(* ===== verification/Crt.v ===== *)
(** * The console devices: [cgaputc], [consputc] and [panic] of console.c on the ports

    The model of the console prints to the list [k_out].  Here [consputc] drives the serial port and the display adapter:
    the cursor is in two registers of its controller, the cells are 16-bit words of its memory.  The
    adapter then shows what the abstract screen of Console.v shows for the characters that were printed. *)

From stdpp Require Import base gmap list strings.
From Stdlib Require Import ZArith Lia.
From S2P Require Import Prelude State Memory CString Spinlock Sched Console ConsoleSpec Devices Vm VmSpec.

Definition CRTPORT : Z := 0x3d4.
Definition crt : Z := P2V 0xb8000.

Section Crt.
Context {HW : Hardware}.

(** [crt[pos] = v] *)
Definition crt_store (pos v : Z) : K unit := kmem (store_bytes (crt + 2 * pos) (le_bytes 2 v)).

Definition cgaputc (c : Z) : K unit :=
  outb CRTPORT 14;;
  hi <- inb (CRTPORT + 1);;
  outb CRTPORT 15;;
  lo <- inb (CRTPORT + 1);;
  let pos := Z.lor (Z.shiftl hi 8) lo in
  pos <- (if c =? NL then ret (pos + (80 - pos mod 80))
          else if c =? BACKSPACE then ret (if 0 <? pos then pos - 1 else pos)
          else crt_store pos (Z.lor (Z.land c 0xff) 0x0700);; ret (pos + 1));;
  if (pos <? 0) || (25 * 80 <? pos) then panic "pos under/overflow" else
  pos <- (if 24 <=? pos / 80 then
            kmem (memmove crt (crt + 2 * 80) (2 * 23 * 80));;
            kmem (memset (crt + 2 * (pos - 80)) 0 (2 * (24 * 80 - (pos - 80))));;
            ret (pos - 80)
          else ret pos);;
  outb CRTPORT 14;;
  outb (CRTPORT + 1) (Z.shiftr pos 8);;
  outb CRTPORT 15;;
  outb (CRTPORT + 1) pos;;
  crt_store pos (Z.lor (ch " ") 0x0700).

(** [panicked] is the variable of that name; when it is set the processor stops here. *)
Definition consputc (panicked c : Z) : K unit :=
  if truth panicked then cli;; (fun k _ => Stuck k) else
  (if c =? BACKSPACE then uartputc 8;; uartputc (ch " ");; uartputc 8 else uartputc c);;
  cgaputc c.

(** [panic(s)]; [arg] is the address of [s] on the stack.  Setting [panicked] and the endless loop are the outcome [Panic] of the monad. *)
Definition panic_report (arg : Z) (s : string) : K unit :=
  cli;;
  modify (set_k_locking 0);;
  id <- lapicid;;
  cprintf "lapicid %d: panic: " [FInt id];;
  cprintf s [];;
  cprintf newline [];;
  pcs <- gets (fun k => getcallerpcs (k_mem k) arg);;
  for_each (fun pc => cprintf " %p" [FInt pc]) pcs;;
  panic s.

End Crt.
(** The kernel's mappings: physical memory at [KERNBASE], with the kernel's text
    read-only, and the devices at the top. *)
Lemma kernel_pte_spec b : data_ok -> 0 <= b < 2 ^ 32 ->
  kernel_pte b =
    if b <? KERNBASE then 0
    else if b <? KERNBASE + PHYSTOP then
      pte_val (V2P (b / PGSIZE * PGSIZE)) (if (KERNLINK <=? b) && (b <? ld_data) then 0 else PTE_W)
    else if b <? DEVSPACE then 0 else pte_val (b / PGSIZE * PGSIZE) PTE_W.
Proof.
  intros D Hb. destruct (km_sizes D) as (S1 & S2 & S3 & S4 & E). destruct D as ([q Eq] & Hr).
  unfold kernel_pte, kmap. cbn [fold_left].
  destruct (Z.ltb_spec b KERNBASE) as [H1|H1].
  { rewrite !km_upd_out by (rewrite ?S1, ?S2, ?S3, ?S4; cbn [km_virt]; kmap_lia). done. }
  destruct (Z.ltb_spec b (KERNBASE + PHYSTOP)) as [H2|H2].
  - rewrite (km_upd_out _ (mk_kmap DEVSPACE _ _ _)) by (rewrite S4; cbn [km_virt]; kmap_lia).
    destruct (Z.leb_spec KERNLINK b) as [H3|H3]; [destruct (Z.ltb_spec b ld_data) as [H4|H4]|]; cbn [andb].
    + rewrite (km_upd_out _ (mk_kmap ld_data _ _ _)) by (rewrite S3; cbn [km_virt]; kmap_lia).
      rewrite km_upd_in by (rewrite S2; cbn [km_virt]; kmap_lia). cbn [km_virt km_start km_perm]. f_equal.
      unfold V2P. rewrite u32_add_l. f_equal. unfold KERNLINK, KERNBASE, EXTMEM, PGSIZE. div_lia.
    + rewrite km_upd_in by (rewrite S3; cbn [km_virt]; kmap_lia). cbn [km_virt km_start km_perm]. f_equal.
      unfold V2P. rewrite u32_add_l. f_equal. rewrite Eq. unfold KERNBASE, PGSIZE. div_lia.
    + rewrite !(km_upd_out _ (mk_kmap ld_data _ _ _)), (km_upd_out _ (mk_kmap KERNLINK _ _ _))
        by (rewrite ?S2, ?S3; cbn [km_virt]; kmap_lia).
      rewrite km_upd_in by (rewrite S1; cbn [km_virt]; kmap_lia). cbn [km_virt km_start km_perm]. f_equal.
      unfold V2P. f_equal. unfold KERNBASE, PGSIZE. div_lia.
  - destruct (Z.ltb_spec b DEVSPACE) as [H3|H3].
    { rewrite !km_upd_out by (rewrite ?S1, ?S2, ?S3, ?S4; cbn [km_virt]; kmap_lia). done. }
    rewrite km_upd_in by (rewrite S4; cbn [km_virt]; kmap_lia). cbn [km_virt km_start km_perm]. f_equal.
    rewrite u32_small; unfold DEVSPACE, PGSIZE in *; div_lia.
Qed.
● ● ● ● ● ● ●
- WORK REQUIRED -
Your task for the entries above: copy exactly the span starting with the line with "the cursor is" and going on through the line with "hi <- inb (CRTPORT + 1);;", both lines included, and nothing else.

- ANSWER FOR THIS EXERCISE -
    the cursor is in two registers of its controller, the cells are 16-bit words of its memory.  The
    adapter then shows what the abstract screen of Console.v shows for the characters that were printed. *)

From stdpp Require Import base gmap list strings.
From Stdlib Require Import ZArith Lia.
From S2P Require Import Prelude State Memory CString Spinlock Sched Console ConsoleSpec Devices Vm VmSpec.

Definition CRTPORT : Z := 0x3d4.
Definition crt : Z := P2V 0xb8000.

Section Crt.
Context {HW : Hardware}.

(** [crt[pos] = v] *)
Definition crt_store (pos v : Z) : K unit := kmem (store_bytes (crt + 2 * pos) (le_bytes 2 v)).

Definition cgaputc (c : Z) : K unit :=
  outb CRTPORT 14;;
  hi <- inb (CRTPORT + 1);;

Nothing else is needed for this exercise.